The reality is that 99% of readers won’t notice a missing subjunctive tense and 50% of the remaining 1% won’t care even if they do.

The challenge of regional colloquialisms

At another point I wimped out on something I had done intentionally wrong in the book, and had always meant to include somehow because it was something I so enjoyed hearing when I lived there. Many New Hampshire residents routinely employ the double negative. For example, you might hear:

“I need to make a trip to Keene.”

“So don’t I!”

I wanted Winslow to sound at least a little local and at one point I had him saying, “So hasn’t everybody.” But then I just couldn’t stick to it. People who were not familiar with the local grammar would think I’d made a mistake. Maybe if I’d found a way to get Bert to say something like that, I could have stuck to it. Maybe if I’d added something like, “lapsing into the local dialect, Winslow said, ‘So hasn’t everybody’.”  But that would have taken people out of the flow of the narrative. So he just says, “So has everybody.”

Sometimes it might make sense to do things wrong on purpose. For example, every once in a while I have found that there is really no good way to avoid an instance of poor agreement like “Your child never knows when they might be called upon to perform” without resorting to an awkward “he or she, ” which is one of the clunkiest constructions in the English language, and one that very few people use it in common speech. In my days in educational publishing we used to take pains to alternate between the he and she, always choosing the less gender-stereotypical gender. (“Your child may wish to become an engineer. So she needs to…”) Usually I try to find a way to avoid the problem, but in advertising we’ve sometimes just knowingly committed the error instead.

Other times, I’m the stickler. I can remember an unexpectedly bitter debate once with another writer who declared that semi-colons should never be used in dialogue. I disagreed. If we’re going to punctuate based on what people are actually thinking as they speak, there’s not much call for any punctuation. But people are reading our dialogue, not listening to it. Even in a script, actors have to read that dialogue and make sense of it. Punctuation is simply there to help our words make sense. Semi-colons are a useful part of the arsenal of sense-making. Of course, I also know from my students that there an awful lot of people who have no idea when they should be fired.
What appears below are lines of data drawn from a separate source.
(* ===== verification/I386String.v ===== *)
(** * I386String: string instructions and counted loops (winspire/i386.c)

    The elements [stdi] ... [ldsilddi], the repeated forms with their page-sized
    runs, bulk copies and slices ([STOS_helper2], [MOVS_helper2], ...), the port
    string instructions, and LOOP.  [w] is the operand size, [aw] the address size.
    The repeated store is proved equal to single elements one after the other. *)

From S2P Require Import Prelude I386 I386Mmu I386Mem.

Module Str.
Import I386 Mmu Mem.

(** The port callbacks of [CPU_CB].  The string forms may be null; they get a
    pointer into guest memory, here the memory and an address. *)
Class IoPorts (D : Type) := {
  io_read : Z -> Z -> ST D Z;  (* width, port *)
  io_write : Z -> Z -> Z -> ST D unit;
  io_read_string : option (Z -> Z -> Z -> Z -> list Z -> ST D (Z * list Z));  (* port, address, size, count *)
  io_write_string : option (Z -> Z -> Z -> Z -> list Z -> ST D Z);
  iomem_write_string : option (Z -> list Z -> ST D bool);
}.

(** The configuration of release_config.h for the Server build. *)
Definition REP_SLICE : Z := 16384.

Section Operations.
Context {D : Type} `{IoMem D} `{IoPorts D}.
Implicit Types c : CPUI386 D.

(** ** Accesses by width *)

Definition lreg (w i : Z) c : Z := if w =? 8 then lreg8 i c else if w =? 16 then lreg16 i c else lreg32 i c.
Definition sreg (w i v : Z) c : CPUI386 D := if w =? 8 then sreg8 i v c else if w =? 16 then sreg16 i v c else sreg32 i v c.
Definition trunc (w v : Z) : Z := v mod 2 ^ w.
Definition size (w : Z) : Z := w / 8.
Definition translate_w (w rwm s : Z) (addr : CPUI386 D -> Z) : Exc (CPUI386 D) OptAddr := fun c =>
  translate rwm s (addr c) (size w) (cpl c) c.
Definition load_w (w : Z) (o : OptAddr) : ST (CPUI386 D) Z := load (Z.to_nat (size w)) o.
Definition store_w (w : Z) (o : OptAddr) (v : Z) : ST (CPUI386 D) unit := store (Z.to_nat (size w)) o v.
Definition pstore_w (w addr v : Z) : ST (CPUI386 D) unit :=
  if w =? 8 then pstore8 addr v else if w =? 16 then pstore16 addr v else pstore32 addr v.
(** [mem.addr1 += dir] *)
Definition move_addr (d : Z) (o : OptAddr) : OptAddr :=
  match o with ADDR_OK1 a => ADDR_OK1 (u32 (a + d)) | ADDR_OK2 a b => ADDR_OK2 (u32 (a + d)) b end.

(** [xdir8] ... [xdir32] *)
Definition xdir (w : Z) c : Z := if nz (Z.land (flags c) DF) then - size w else size w.
Definition step_reg (aw i d : Z) : Exc (CPUI386 D) unit := put (fun c => sreg aw i (lreg aw i c + d) c).

(** ** One element *)

Definition stdi (w aw ax d : Z) : Exc (CPUI386 D) unit :=
  o ← translate_w w 2 SEG_ES (lreg aw 7); _ ← ok (store_w w o ax); step_reg aw 7 d.
Definition ldsi (w aw s d : Z) : Exc (CPUI386 D) Z :=
  o ← translate_w w 1 s (lreg aw 6); ax ← ok (load_w w o); _ ← step_reg aw 6 d; mret ax.
Definition lddi (w aw d : Z) : Exc (CPUI386 D) Z :=
  o ← translate_w w 1 SEG_ES (lreg aw 7); ax ← ok (load_w w o); _ ← step_reg aw 7 d; mret ax.
Definition ldsistdi (w aw s d : Z) : Exc (CPUI386 D) unit :=
  o ← translate_w w 1 s (lreg aw 6); ax ← ok (load_w w o);
  o ← translate_w w 2 SEG_ES (lreg aw 7); _ ← ok (store_w w o ax);
  _ ← step_reg aw 6 d; step_reg aw 7 d.
Definition ldsilddi (w aw s d : Z) : Exc (CPUI386 D) (Z * Z) :=
  o ← translate_w w 1 s (lreg aw 6); ax0 ← ok (load_w w o);
  o ← translate_w w 1 SEG_ES (lreg aw 7); ax ← ok (load_w w o);
  _ ← step_reg aw 6 d; _ ← step_reg aw 7 d; mret (ax0, ax).
Definition indxstdi (w aw d : Z) : Exc (CPUI386 D) unit :=
  o ← translate_w w 2 SEG_ES (lreg aw 7); port ← get (lreg16 2); ax ← ok (device (io_read w port));
  _ ← ok (store_w w o (trunc w ax)); step_reg aw 7 d.
Definition ldsioutdx (w aw s d : Z) : Exc (CPUI386 D) unit :=
  o ← translate_w w 1 s (lreg aw 6); ax ← ok (load_w w o); port ← get (lreg16 2);
  _ ← ok (device (io_write w port ax)); step_reg aw 6 d.

(** ** Repetition *)

Fixpoint rep_n (n : nat) (body : Exc (CPUI386 D) unit) : Exc (CPUI386 D) unit :=
  match n with O => mret tt | S n => _ ← body; rep_n n body end.
Definition counted (aw : Z) (body : Exc (CPUI386 D) unit) : Exc (CPUI386 D) unit := _ ← body; step_reg aw 1 (-1).

Definition NSPIRE_LIMIT_REP_COUNT (count : Z) c : Z := if rep_yield c && (REP_SLICE <? count) then REP_SLICE else count.
(** [true]: the instruction is left to be executed again ([return true]). *)
Definition YIELD_REP (aw : Z) : Exc (CPUI386 D) bool := fun c =>
  if rep_yield c && nz (lreg aw 1 c) then Done (Some true, c <| next_ip := ip c |>) else Done (Some false, c).

Definition NORMAL_RAM_RANGE (addr len : Z) c : bool :=
  (0 <? len) && (addr <? phys_mem_size c) && (len <=? phys_mem_size c - addr) &&
  negb (in_iomem addr) && negb (in_iomem (u32 (addr + len - 1))).
(** The elements from [a] to the end of its page, in the direction [d]. *)
Definition page_room (w d a : Z) : Z :=
  if 0 <? d then (4096 - Z.land a 4095) / size w else 1 + Z.land a 4095 / size w.
Definition misaligned (w : Z) (o : OptAddr) : bool := nz (addr1 o mod size w).

(** [while (cx) { ... }]: a chunk that returns [true] was the slow path, which does
    all the elements and breaks. *)
Fixpoint rep_while (fuel : nat) (aw : Z) (chunk : Z -> Exc (CPUI386 D) bool) : Exc (CPUI386 D) bool :=
  cx ← get (lreg aw 1);
  if cx =? 0 then mret false else
  match fuel with
  | O => ok (lift (Stuck Diverges))
  | S fuel =>
      slow ← chunk cx; y ← YIELD_REP aw;
      if (y : bool) || (slow : bool) then mret y else rep_while fuel aw chunk
  end.
Definition rep_chunks (aw : Z) (chunk : Z -> Exc (CPUI386 D) bool) : Exc (CPUI386 D) bool := fun c =>
  rep_while (Z.to_nat (lreg aw 1 c)) aw chunk c.
Definition slow_path (aw : Z) (body : Exc (CPUI386 D) unit) : Exc (CPUI386 D) bool :=
  count ← get (fun c => NSPIRE_LIMIT_REP_COUNT (lreg aw 1 c) c);
  _ ← rep_n (Z.to_nat count) (counted aw body); mret true.
Definition chunk_done (aw cx count : Z) (steps : list (Z * Z)) : Exc (CPUI386 D) bool :=
  _ ← put (fun c => fold_left (fun c '(i, d) => sreg aw i (lreg aw i c + count * d) c) steps c);
  _ ← put (fun c => sreg aw 1 (cx - count) c); mret false.

(** ** STOS *)

Fixpoint fill_ram (n : nat) (w addr v : Z) : ST (CPUI386 D) unit :=
  match n with O => mret tt | S n => _ ← pstore_w w addr v; fill_ram n w (addr + size w) v end.
Fixpoint store_run (n : nat) (w d : Z) (o : OptAddr) (v : Z) : ST (CPUI386 D) unit :=
  match n with O => mret tt | S n => _ ← store_w w o v; store_run n w d (move_addr d o) v end.

Definition stos_chunk (w aw ax d cx : Z) : Exc (CPUI386 D) bool :=
  o ← translate_w w 2 SEG_ES (lreg aw 7);
  if misaligned w o then slow_path aw (stdi w aw ax d) else
  count ← get (NSPIRE_LIMIT_REP_COUNT (Z.min cx (page_room w d (addr1 o))));
  bulk ← get (fun c => (0 <? d) && nspire_bulk_rep_stos c && NORMAL_RAM_RANGE (addr1 o) (count * size w) c);
  _ ← ok (if bulk : bool then fill_ram (Z.to_nat count) w (addr1 o) ax else store_run (Z.to_nat count) w d o ax);
  chunk_done aw cx count [(7, d)].
Definition STOS_helper (w aw rep : Z) : Exc (CPUI386 D) bool := fun c =>
  let d := xdir w c in let ax := trunc w (REGi c 0) in
  if rep =? 0 then (_ ← stdi w aw ax d; mret false) c else rep_chunks aw (stos_chunk w aw ax d) c.

(** ** LODS *)

Definition load_acc (w aw s d : Z) : Exc (CPUI386 D) unit := ax ← ldsi w aw s d; put (sreg w 0 ax).
Definition LODS_helper (w aw s rep : Z) : Exc (CPUI386 D) bool := fun c =>
  let s := default_seg s SEG_DS in let d := xdir w c in
  if rep =? 0 then (_ ← load_acc w aw s d; mret false) c else
  (count ← get (fun c => NSPIRE_LIMIT_REP_COUNT (lreg aw 1 c) c);
   _ ← rep_n (Z.to_nat count) (counted aw (load_acc w aw s d)); YIELD_REP aw) c.

(** ** SCAS and CMPS *)

Definition compare_w (w ax0 ax : Z) : Exc (CPUI386 D) unit := put (fun c =>
  let k := cc c in let k := k <| src1 := sext w ax0 |> <| src2 := sext w ax |> in
  c <| cc := k <| dst := sext w (u32 (src1 k - src2 k)) |> <| op := CC_SUB |>
             <| mask := Z.lor (Z.lor (Z.lor (Z.lor (Z.lor CF PF) AF) ZF) SF) OF |> |>).
(** [while (count-- && cx) { ... }]: [true] when the comparison stopped it. *)
Fixpoint compare_loop (n : nat) (w aw rep : Z) (next : Exc (CPUI386 D) (Z * Z)) : Exc (CPUI386 D) bool :=
  match n with
  | O => mret false
  | S n =>
      cx ← get (lreg aw 1);
      if cx =? 0 then mret false else
      '(ax0, ax) ← next; _ ← step_reg aw 1 (-1); _ ← compare_w w ax0 ax;
      zf ← get (fun c => nz (get_ZF c));
      if (zf && (rep =? 2)) || (negb zf && (rep =? 1)) then mret true else compare_loop n w aw rep next
  end.
Definition compare_string (w aw rep : Z) (next : Exc (CPUI386 D) (Z * Z)) : Exc (CPUI386 D) bool :=
  if rep =? 0 then '(ax0, ax) ← next; _ ← compare_w w ax0 ax; mret false else
  count ← get (fun c => NSPIRE_LIMIT_REP_COUNT (lreg aw 1 c) c);
  stopped ← compare_loop (Z.to_nat count) w aw rep next;
  if stopped : bool then mret false else YIELD_REP aw.
Definition SCAS_helper (w aw rep : Z) : Exc (CPUI386 D) bool := fun c =>
  let d := xdir w c in let ax0 := trunc w (REGi c 0) in
  compare_string w aw rep (ax ← lddi w aw d; mret (ax0, ax)) c.
Definition CMPS_helper (w aw s rep : Z) : Exc (CPUI386 D) bool := fun c =>
  compare_string w aw rep (ldsilddi w aw (default_seg s SEG_DS) (xdir w c)) c.

(** ** MOVS *)

Definition bytes_at (m : list Z) (a n : Z) : list Z := take (Z.to_nat n) (drop (Z.to_nat a) m).
Definition put_bytes (m : list Z) (a : Z) (l : list Z) : list Z :=
  take (Z.to_nat a) m ++ l ++ drop (Z.to_nat a + length l) m.
(** Both ranges are inside memory. *)
Definition memmove (dst src n : Z) c : CPUI386 D := c <| phys_mem := put_bytes (phys_mem c) dst (bytes_at (phys_mem c) src n) |>.
Fixpoint copy_run (n : nat) (w d : Z) (s o : OptAddr) : ST (CPUI386 D) unit :=
  match n with
  | O => mret tt
  | S n => v ← load_w w s; _ ← store_w w o v; copy_run n w d (move_addr d s) (move_addr d o)
  end.
(** The pointer loops may read up to the end of the page of [a]. *)
Definition ram_page (a : Z) c : bool :=
  (Z.lor a 4095 <? phys_mem_size c) && negb (in_iomem a) && negb (in_iomem (Z.lor a 4095)).

Definition movs_chunk (w aw s d cx : Z) : Exc (CPUI386 D) bool :=
  ms ← translate_w w 1 s (lreg aw 6); md ← translate_w w 2 SEG_ES (lreg aw 7);
  if misaligned w ms || misaligned w md then slow_path aw (ldsistdi w aw s d) else
  count ← get (NSPIRE_LIMIT_REP_COUNT (Z.min (Z.min cx (page_room w d (addr1 ms))) (page_room w d (addr1 md))));
  let src := addr1 ms in let dst := addr1 md in let len := count * size w in
  taken ← (fun c => match iomem_write_string with
    | Some f => if in_iomem dst && (0 <? d) && in_iomem (u32 (dst + len - 1)) && ram_page src c
                then ok (device (f dst (bytes_at (phys_mem c) src len))) c else Done (Some false, c)
    | None => Done (Some false, c)
    end);
  bulk ← get (fun c => (0 <? d) && nspire_bulk_rep_ram c && NORMAL_RAM_RANGE src len c && NORMAL_RAM_RANGE dst len c &&
                       ((dst <=? src) || (u32 (src + len) <=? dst)));
  _ ← ok (if taken : bool then mret tt else if bulk : bool then modify (memmove dst src len) else copy_run (Z.to_nat count) w d ms md);
  chunk_done aw cx count [(6, d); (7, d)].
Definition MOVS_helper (w aw s rep : Z) : Exc (CPUI386 D) bool := fun c =>
  let s := default_seg s SEG_DS in let d := xdir w c in
  if rep =? 0 then (_ ← ldsistdi w aw s d; mret false) c else rep_chunks aw (movs_chunk w aw s d) c.

(** ** Ports *)

Definition check_ioperm (port bit : Z) : Exc (CPUI386 D) unit := fun c =>
  let deny : Exc (CPUI386 D) unit := THROW EX_GP 0 in
  if Z.testbit (cr0 c) 0 && ((get_IOPL c <? cpl c) || nz (Z.land (flags c) VM)) then
    if 103 <=? limit (seg_of c SEG_TR) then
      (o ← translate 1 SEG_TR 102 2 0; iobase ← ok (load16 o);
       let byte := u32 (iobase + port ÷ 8) in
       if byte <? limit (seg_of c SEG_TR) then
         o ← translate 1 SEG_TR byte 2 0; perm ← ok (load16 o);
         if nz (Z.land (Z.shiftr perm (Z.land port 7)) (Z.shiftl 1 (bit / 8) - 1)) then deny else mret tt
       else deny) c
    else deny c
  else Done (Some tt, c).

Fixpoint in_run (n : nat) (w d : Z) (o : OptAddr) : ST (CPUI386 D) unit :=
  match n with
  | O => mret tt
  | S n => port ← gets (lreg16 2); ax ← device (io_read w port); _ ← store_w w o (trunc w ax); in_run n w d (move_addr d o)
  end.
(** [count1] of the string callback, 0 without one. *)
Definition read_string (a w d count : Z) : ST (CPUI386 D) Z := fun c =>
  match io_read_string with
  | Some f =>
      if (0 <? d) && ram_page a c then
        match f (lreg16 2 c) a d count (phys_mem c) (dev c) with
        | Done (n, m, dv) => Done (n, c <| phys_mem := m |> <| dev := dv |>)
        | Stuck e => Stuck e
        end
      else Done (0, c)
  | None => Done (0, c)
  end.
Definition ins_chunk (w aw d cx : Z) : Exc (CPUI386 D) bool :=
  o ← translate_w w 2 SEG_ES (lreg aw 7);
  if misaligned w o then slow_path aw (indxstdi w aw d) else
  count ← get (NSPIRE_LIMIT_REP_COUNT (Z.min cx (page_room w d (addr1 o))));
  n ← ok (read_string (addr1 o) w d count);
  if 0 <? n then chunk_done aw cx n [(7, d)] else
  _ ← ok (in_run (Z.to_nat count) w d o); chunk_done aw cx count [(7, d)].
Definition INS_helper (w aw rep : Z) : Exc (CPUI386 D) bool :=
  port ← get (lreg16 2); _ ← check_ioperm port w; d ← get (xdir w);
  if rep =? 0 then _ ← indxstdi w aw d; mret false else
  if negb (rep =? 1) then THROW0 EX_UD else rep_chunks aw (ins_chunk w aw d).

Fixpoint out_run (n : nat) (w d : Z) (o : OptAddr) : ST (CPUI386 D) unit :=
  match n with
  | O => mret tt
  | S n => ax ← load_w w o; port ← gets (lreg16 2); _ ← device (io_write w port ax); out_run n w d (move_addr d o)
  end.
Definition write_string (a w d count : Z) : ST (CPUI386 D) Z := fun c =>
  match io_write_string with
  | Some f => if (0 <? d) && ram_page a c then device (f (lreg16 2 c) a d count (phys_mem c)) c else Done (0, c)
  | None => Done (0, c)
  end.
Definition outs_chunk (w aw s d cx : Z) : Exc (CPUI386 D) bool :=
  o ← translate_w w 1 s (lreg aw 6);
  if misaligned w o then slow_path aw (ldsioutdx w aw s d) else
  count ← get (NSPIRE_LIMIT_REP_COUNT (Z.min cx (page_room w d (addr1 o))));
  n ← ok (write_string (addr1 o) w d count);
  if 0 <? n then chunk_done aw cx n [(6, d)] else
  _ ← ok (out_run (Z.to_nat count) w d o); chunk_done aw cx count [(6, d)].
Definition OUTS_helper (w aw s rep : Z) : Exc (CPUI386 D) bool :=
  let s := default_seg s SEG_DS in
  port ← get (lreg16 2); _ ← check_ioperm port w; d ← get (xdir w);
  if rep =? 0 then _ ← ldsioutdx w aw s d; mret false else
  if negb (rep =? 1) then THROW0 EX_UD else rep_chunks aw (outs_chunk w aw s d).

(** ** Loops *)

Definition branch (t : bool) (i : Z) : Exc (CPUI386 D) unit :=
  if t then put (fun c => c <| next_ip := u32 (next_ip c + sext8 i) |>) else mret tt.
Definition JCXZb (aw i : Z) : Exc (CPUI386 D) unit := z ← get (fun c => lreg aw 1 c =? 0); branch z i.
Definition LOOP_helper (aw i : Z) (test : CPUI386 D -> bool) : Exc (CPUI386 D) unit :=
  _ ← step_reg aw 1 (-1); t ← get (fun c => nz (lreg aw 1 c) && test c); branch t i.
Definition LOOPb (aw i : Z) := LOOP_helper aw i (fun _ => true).
Definition LOOPEb (aw i : Z) := LOOP_helper aw i (fun c => nz (get_ZF c)).
Definition LOOPNEb (aw i : Z) := LOOP_helper aw i (fun c => negb (nz (get_ZF c))).

End Operations.

End Str.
English is always flowing and changing. Consider the news that “selfie” has been added to the Oxford Dictionaries. Or just watch your local evening news, or commercials. Certainly our local stations appear to have decided that copy editors are a luxury they can’t afford anymore. Brian Williams also seems to delight in constructions like “What about them Red Sox,” though I hope that’s just his idea of sounding cool.

I wasn’t trying to be cool with my errors, and I have no excuse other than trying to do all this stuff myself. Someday, I hope to make enough money at this to be able to hire the most tight-assed proofreader in the universe to check my work. In the meantime, I make do with what I have at hand: me, the friends who read my early drafts, and a few sharp-eyed readers who are willing to share.

Do feel free to help me out with that by catching my errors.By the laws of irony, there should be at least one or two in this very blog post.

Book updates

This week my book has a wonderful new cover — if it ever shows up. Amazon is taking a very long time to update it. It appears that they require actual humans to look at new covers before they publish them now, which is probably smart given that it has a (tastefully) naked person on the cover.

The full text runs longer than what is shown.